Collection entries
(** The book of positions stays well formed.  Every successful collateral
    call leaves at most one position per ticker, at most [MAX_LEN] positions, and
    only live ones — a pledge or an exposure — whatever the ticker, the amount
    and the prices. *)
Theorem renege_keeps_book d tk amount prices now d' rest :
  book_ok (balances d) -> renege d tk amount prices now = Ok (d', rest) ->
  book_ok (balances d') /\ Forall (fun p => live_pod p = true) (balances d').
Proof.
  intros Hb H.
  assert (Hp : exists d1, d' = prune d1 /\ book_ok (balances d1)).
  { destruct tk as [t|]; cbn [renege] in H.
    - unfold renege_one in H. cbv zeta in H. destruct (find_pod (balances d) (pad_ticker t)) as [[i p]|] eqn:Hf.
      + apply bind_ok in H as (p' & Hp' & H). injection H as <- _. eexists. split; [reflexivity|].
        apply adjust_pod_ticker in Hp'. destruct (find_pod_lookup _ _ _ _ Hf) as [Hl _].
        eapply book_same_tickers; [|exact Hb]. cbn. rewrite list_fmap_insert, Hp'.
        apply list_insert_id. by rewrite list_lookup_fmap, Hl.
      + apply bind_ok in H as (? & _ & H). destruct (Z.leb_spec MAX_LEN (Z.of_nat (length (balances d)))); [done|].
        injection H as <- _. eexists. split; [reflexivity|]. by apply book_push.
    - destruct (amount <? 0); [|done]. unfold renege_all in H.
      apply bind_ok in H as ([l r] & Hl & H). injection H as <- _. eexists. split; [reflexivity|].
      eapply book_same_tickers; [|exact Hb]. by eapply release_loop_tickers. }
  destruct Hp as (d1 & -> & Hb1). split; [by apply filter_book|].
  apply Forall_forall. intros p Hp. cbn in Hp. apply list_elem_of_In, filter_In in Hp. tauto.
Qed.

Lemma renege_keeps_book_witness : exists d' rest,
  renege flat_account (Some [67]) 700 None 20 = Ok (d', rest) /\
  length (balances d') = 3%nat /\ book_ok (balances d').
Proof.
  assert (Hr : exists d' rest, renege flat_account (Some [67]) 700 None 20 = Ok (d', rest) /\
    length (balances d') = 3%nat).
  { eexists _, _. split; vm_compute; reflexivity. }
  destruct Hr as (d' & rest & H & Hl). exists d', rest. split; [exact H|]. split; [exact Hl|].
  apply (renege_keeps_book flat_account (Some [67]) 700 None 20 d' rest); [|exact H].
  constructor; [|vm_compute; discriminate].
  apply NoDup_cons. split; [|apply NoDup_singleton].
  intros Hin%list_elem_of_singleton. discriminate Hin.
Defined.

- [ABOUT THIS EXERCISE]: Reproduce the data. Match each line exactly.

- [COMPLETED TASK]:
(** The book of positions stays well formed.  Every successful collateral
    call leaves at most one position per ticker, at most [MAX_LEN] positions, and
    only live ones — a pledge or an exposure — whatever the ticker, the amount
    and the prices. *)
Theorem renege_keeps_book d tk amount prices now d' rest :
  book_ok (balances d) -> renege d tk amount prices now = Ok (d', rest) ->
  book_ok (balances d') /\ Forall (fun p => live_pod p = true) (balances d').
Proof.
  intros Hb H.
  assert (Hp : exists d1, d' = prune d1 /\ book_ok (balances d1)).
  { destruct tk as [t|]; cbn [renege] in H.
    - unfold renege_one in H. cbv zeta in H. destruct (find_pod (balances d) (pad_ticker t)) as [[i p]|] eqn:Hf.
      + apply bind_ok in H as (p' & Hp' & H). injection H as <- _. eexists. split; [reflexivity|].
        apply adjust_pod_ticker in Hp'. destruct (find_pod_lookup _ _ _ _ Hf) as [Hl _].
        eapply book_same_tickers; [|exact Hb]. cbn. rewrite list_fmap_insert, Hp'.
        apply list_insert_id. by rewrite list_lookup_fmap, Hl.
      + apply bind_ok in H as (? & _ & H). destruct (Z.leb_spec MAX_LEN (Z.of_nat (length (balances d)))); [done|].
        injection H as <- _. eexists. split; [reflexivity|]. by apply book_push.
    - destruct (amount <? 0); [|done]. unfold renege_all in H.
      apply bind_ok in H as ([l r] & Hl & H). injection H as <- _. eexists. split; [reflexivity|].
      eapply book_same_tickers; [|exact Hb]. by eapply release_loop_tickers. }
  destruct Hp as (d1 & -> & Hb1). split; [by apply filter_book|].
  apply Forall_forall. intros p Hp. cbn in Hp. apply list_elem_of_In, filter_In in Hp. tauto.
Qed.

Lemma renege_keeps_book_witness : exists d' rest,
  renege flat_account (Some [67]) 700 None 20 = Ok (d', rest) /\
  length (balances d') = 3%nat /\ book_ok (balances d').
Proof.
  assert (Hr : exists d' rest, renege flat_account (Some [67]) 700 None 20 = Ok (d', rest) /\
    length (balances d') = 3%nat).
  { eexists _, _. split; vm_compute; reflexivity. }
  destruct Hr as (d' & rest & H & Hl). exists d', rest. split; [exact H|]. split; [exact Hl|].
  apply (renege_keeps_book flat_account (Some [67]) 700 None 20 d' rest); [|exact H].
  constructor; [|vm_compute; discriminate].
  apply NoDup_cons. split; [|apply NoDup_singleton].
  intros Hin%list_elem_of_singleton. discriminate Hin.
Defined.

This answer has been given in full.